Just as they were on the original release of the Spotlight Collection, Vol. 1, the shorts The Milky Waif and The Little Orphan have been edited to remove scenes where characters are seen in blackface. Likewise, as it had at one time been on Vol. 2, the short The Lonesome Mouse has redubbed dialogue to remove the stereotypical dialect of the African-American maid (Mammy Two Shoes).

=== Disc Two ===
^{1} denotes cartoons with their opening titles cut. ^{2} denotes cartoons that are new to DVD.

1. Excerpt from Anchors Aweigh (1945)
2. Excerpt from Dangerous When Wet (1953)
3. Pent-House Mouse (1963, Chuck Jones) (from the US version of Tom and Jerry: The Chuck Jones Collection)
4. The Cat Above and The Mouse Below (1964, Chuck Jones) (from the US version of Tom and Jerry: The Chuck Jones Collection)
5. The Cat's Me-Ouch (1965, Chuck Jones) (from the US version of Tom and Jerry: The Chuck Jones Collection)
6. Cosmic Cat and Meteor Mouse (1975, The Tom & Jerry Show, Hanna-Barbera)^{1} ^{2}
7. Jerry's Country Cousin (1980; from the TV series The Tom and Jerry Comedy Show, Filmation)^{1} ^{2}
8. Flippin' Fido (1990; from the TV series Tom & Jerry Kids Show, Hanna-Barbera/Turner Entertainment) ^{2}
9. The Karate Guard (2005, Warner Bros. Animation)
10. Game of Mouse & Cat (2008; from the TV series Tom and Jerry Tales, Warner Bros. Television Animation)

==== Notes ====
The Mansion Cat (2001) is prominently featured on a Disc 2 menu screen but is not available on the set.

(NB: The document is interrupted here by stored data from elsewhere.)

(** X19.  Every load named 7_1 of the mapped grid carries [scaled_load1]
    as active profile and every load named 9_1 carries [scaled_load2];
    every generator named 1_1, 2_1, 3_1, 4_1 carries G1, G2, G3, G4.  With
    the output of [scale_down] the written profiles therefore balance: at
    a timestep with finite values the four generator profiles add up to
    the two load profiles. *)
Theorem mapped_profiles_balance
        (g : grid) (d : day) (ext : Prober.extremes) (out : scaled)
        (q1 q2 : option (list F))
        (l7 l9 : load) (x1 x2 x3 x4 : generator) (t : nat) (l1 l2 f m : Q) :
  scale_down d ext = Ok out ->
  let G := map_data_to_grid_model format_profiles g out q1 q2 in
  In l7 (get_loads G) -> ld_name l7 = "7_1" ->
  In l9 (get_loads G) -> ld_name l9 = "9_1" ->
  In x1 (get_generators G) -> g_name x1 = "1_1" ->
  In x2 (get_generators G) -> g_name x2 = "2_1" ->
  In x3 (get_generators G) -> g_name x3 = "3_1" ->
  In x4 (get_generators G) -> g_name x4 = "4_1" ->
  nth_error (load1 d) t = Some l1 ->
  nth_error (load2 d) t = Some l2 ->
  nth_error (hourly_flow d) t = Some f ->
  np_max (load1 d) = Ok m ->
  ~ m == 0 -> ~ l1 == 0 -> ~ l2 == 0 ->
  ld_P_prof l7 = scaled_load1 out
  /\ ld_P_prof l9 = scaled_load2 out
  /\ g_P_prof x1 = scaled_G1 out
  /\ g_P_prof x2 = scaled_G2 out
  /\ g_P_prof x3 = scaled_G3 out
  /\ g_P_prof x4 = scaled_G4 out
  /\ exists p7 p9 a1 a2 a3 a4,
      nth_error (ld_P_prof l7) t = Some (fin p7)
      /\ nth_error (ld_P_prof l9) t = Some (fin p9)
      /\ nth_error (g_P_prof x1) t = Some (fin a1)
      /\ nth_error (g_P_prof x2) t = Some (fin a2)
      /\ nth_error (g_P_prof x3) t = Some (fin a3)
      /\ nth_error (g_P_prof x4) t = Some (fin a4)
      /\ a1 + a2 + a3 + a4 == p7 + p9.
Proof.
  intros Hrun G H7 N7 H9 N9 I1 N1 I2 N2 I3 N3 I4 N4 E1 E2 Ef Hmax Hm Hl1 Hl2.
  assert (P7 : ld_P_prof l7 = scaled_load1 out).
  { destruct (mapped_load_origin _ _ _ _ _ H7) as (l0 & _ & -> & E).
    rewrite N7 in E. now rewrite (map_load_7 _ _ _ _ E). }
  assert (P9 : ld_P_prof l9 = scaled_load2 out).
  { destruct (mapped_load_origin _ _ _ _ _ H9) as (l0 & _ & -> & E).
    rewrite N9 in E. now rewrite (map_load_9 _ _ _ _ E). }
  assert (A1 : g_P_prof x1 = scaled_G1 out).
  { destruct (mapped_generator_origin _ _ _ _ _ I1) as (x0 & _ & -> & E).
    rewrite N1 in E. apply map_generator_series.
    unfold generator_series. now rewrite E. }
  assert (A2 : g_P_prof x2 = scaled_G2 out).
  { destruct (mapped_generator_origin _ _ _ _ _ I2) as (x0 & _ & -> & E).
    rewrite N2 in E. apply map_generator_series.
    unfold generator_series. now rewrite E. }
  assert (A3 : g_P_prof x3 = scaled_G3 out).
  { destruct (mapped_generator_origin _ _ _ _ _ I3) as (x0 & _ & -> & E).
    rewrite N3 in E. apply map_generator_series.
    unfold generator_series. now rewrite E. }
  assert (A4 : g_P_prof x4 = scaled_G4 out).
  { destruct (mapped_generator_origin _ _ _ _ _ I4) as (x0 & _ & -> & E).
    rewrite N4 in E. apply map_generator_series.
    unfold generator_series. now rewrite E. }
  do 6 (split; [assumption|]).
  rewrite P7, P9, A1, A2, A3, A4.
  destruct (scale_down_at d ext out t l1 l2 f Hrun E1 E2 Ef)
    as (pts & c & m' & _ & _ & Hmax' & Hs1 & Hs2 & Hg1 & Hg2 & Hg3 & Hg4 & _).
  rewrite Hmax in Hmax'. injection Hmax' as <-.
  destruct (timestep_finite c m l1 l2 f Hm Hl1 Hl2)
    as (Es1 & Es2 & _ & _ & Eg1 & Eg3 & Eg4 & Eg2).
  rewrite Es1 in Hs1. rewrite Es2 in Hs2. rewrite Eg1 in Hg1.
  rewrite Eg2 in Hg2. rewrite Eg3 in Hg3. rewrite Eg4 in Hg4.
  do 6 eexists.
  do 6 (split; [eassumption|]).
  ring.
Qed.
(** C5: for a number-range column in server-side mode, an edit of either
    input that gets past the memo guard puts in the column's search slot
    ["range:" + from + "~" + to] as soon as one bound is not empty, built
    from the edited value and the current value of the other input, and the
    empty expression when both bounds are empty. *)
Theorem range_remote_encoding (w : world) (c from to : nat) (v : string) :
  bindings w !! from = Some (HRangeFrom c to) →
  bindings w !! to = Some (HRangeTo c from) →
  from ≠ to →
  is_Some (inputs w !! from) →
  is_Some (inputs w !! to) →
  let e_from := range_expression v (node_val to w) in
  let e_to := range_expression (node_val from w) v in
  (node_data_val from w ≠ Some e_from →
   col_search (deliver from v w) !! c = Some e_from)
  ∧ (node_data_val to w ≠ Some e_to →
     col_search (deliver to v w) !! c = Some e_to)
  ∧ (v ≠ "" ∨ node_val to w ≠ "" →
     e_from = "range:" ++ v ++ "~" ++ node_val to w)
  ∧ (node_val from w ≠ "" ∨ v ≠ "" →
     e_to = "range:" ++ node_val from w ++ "~" ++ v)
  ∧ (v = "" → node_val to w = "" → e_from = "")
  ∧ (node_val from w = "" → v = "" → e_to = "").
Proof.
  intros Hbf Hbt Hne Hif Hit e_from e_to.
  split; [| split; [| split; [| split; [| split]]]].
  - intros Hm.
    pose proof (col_search_deliver_effective (HRangeFrom c to) from v w
                  e_from Hbf) as H.
    simpl in H. rewrite node_val_set_val in H by assumption.
    rewrite node_val_set_val_ne in H by congruence.
    exact (H eq_refl Hm).
  - intros Hm.
    pose proof (col_search_deliver_effective (HRangeTo c from) to v w
                  e_to Hbt) as H.
    simpl in H. rewrite node_val_set_val in H by assumption.
    rewrite node_val_set_val_ne in H by congruence.
    exact (H eq_refl Hm).
  - apply range_expression_nonempty.
  - apply range_expression_nonempty.
  - intros -> Ht. subst e_from. rewrite Ht. reflexivity.
  - intros Hf ->. subst e_to. rewrite Hf. reflexivity.
Qed.

(** The end-to-end example of the specification: [from = 3] gives
    [range:3~], then [to = 9] gives [range:3~9]. *)
Lemma range_remote_encoding_witness :
  col_search (deliver 0 "3" (range_page true)) !! 0 = Some "range:3~"
  ∧ col_search (deliver 1 "9" (deliver 0 "3" (range_page true))) !! 0
    = Some "range:3~9".
Proof.
  split.
  - transitivity
      (Some (range_expression "3" (node_val 1 (range_page true))));
      [| vm_compute; reflexivity].
    apply (range_remote_encoding (range_page true) 0 0 1 "3"); by_eval.
  - transitivity
      (Some (range_expression
               (node_val 0 (deliver 0 "3" (range_page true))) "9"));
      [| vm_compute; reflexivity].
    apply (range_remote_encoding (deliver 0 "3" (range_page true)) 0 0 1 "9");
      by_eval.
Defined.

(** ** Local-mode range inputs *)

(** C10: in local mode the two inputs of a number-range column are bound to
    a handler that only calls [api.draw()], and set-up registers the row
    predicate: set-up and every edit leave the column search slots and the log
    of search calls as they were, no timer is started, and each edit adds a
    redraw at the very time of the edit. *)
Theorem range_local_redraws_at_once :
  (∀ (globals : gmap string js_value) (table c : nat) (item : filter_spec)
     (w : world),
     type item = "number-range" →
     ∃ w' : world,
       setup_control globals false table c item w
       = Normal ([RangeInputs (next_node w) (S (next_node w))], w')
       ∧ bindings w' !! next_node w = Some HRangeLocal
       ∧ bindings w' !! S (next_node w) = Some HRangeLocal
       ∧ col_search w' = col_search w
       ∧ search_log w' = search_log w
       ∧ ext_search w'
         = (ext_search w ++
              [{| rp_ci := c; rp_nTable := table; rp_from := next_node w;
                  rp_to := S (next_node w) |}])%list)
  ∧ (∀ (w : world) (this : nat) (v : string),
       bindings w !! this = Some HRangeLocal →
       let w' := deliver this v w in
       col_search w' = col_search w
       ∧ search_log w' = search_log w
       ∧ draws w' = (draws w ++ [now w])%list
       ∧ timers w' = timers w
       ∧ tr_timeout w' = tr_timeout w).
Proof.
  split.
  - intros globals table c item w Ht. unfold setup_control. rewrite Ht.
    simpl. eexists. split; [reflexivity |]. simpl.
    rewrite lookup_insert_ne by lia. rewrite !lookup_insert_eq.
    repeat split; reflexivity.
  - intros w this v Hb w'. subst w'. unfold deliver, fire.
    replace (bindings (set_val this v w)) with (bindings w) by reflexivity.
    rewrite Hb. simpl. repeat split; reflexivity.
Qed.

(** The lower bound of a local-mode range, edited to [5]. *)
Lemma range_local_redraws_at_once_witness :
  bindings (range_page false) !! 0 = Some HRangeLocal
  ∧ col_search (deliver 0 "5" (range_page false)) = col_search (range_page false)
  ∧ draws (deliver 0 "5" (range_page false))
    = (draws (range_page false) ++ [now (range_page false)])%list.
Proof.
  assert (Hb : bindings (range_page false) !! 0 = Some HRangeLocal)
    by by_eval.
  split; [exact Hb |].
  pose proof (proj2 range_local_redraws_at_once (range_page false) 0 "5" Hb)
    as (Hc & _ & Hd & _).
  split; [exact Hc | exact Hd].
Defined.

As well as Cosmic Cat and Meteor Mouse, the premiere episode of The Tom & Jerry Show has been released as part of Warner Home Video's Saturday Morning Cartoons – 1970s Volume 2 on October 27, 2009; it marked the first home video release of the 1975 made-for-TV version of Tom and Jerry.

The Chuck Jones cartoons are the widescreen restored versions from the Chuck Jones Collection.

== Reception ==
DVD Talk was critical of the compilation and stated, "The quality of these shorts rapidly diminish once we move out of the Chuck Jones era and into the TV era. The most recent selection, "A Game of Mouse and Cat," is a little better than the '70s and '80s junk, but not by much. (And the less said about "Flippin' Fido," in which the characters are turned into kindergarteners, the better.) Anyone buying the Deluxe Anniversary Collection just for these "new" releases will be sorely disappointed in their purchase." Another extensive and negative review, in Animated Views, concluded, "Poor old Tom & Jerry get it again: there's just not much to recommend this collection for. A mishmash selection of cartoons that, while bringing together the pair's seven Oscar wins, misses out many more true classics and notable titles, re-uses the same old prints (some still interlaced), and messes up the screen ratios on the widescreen theatrical offerings." A review for Comics Worth Reading was also negative. However, The Other View called the DVD set a must-have.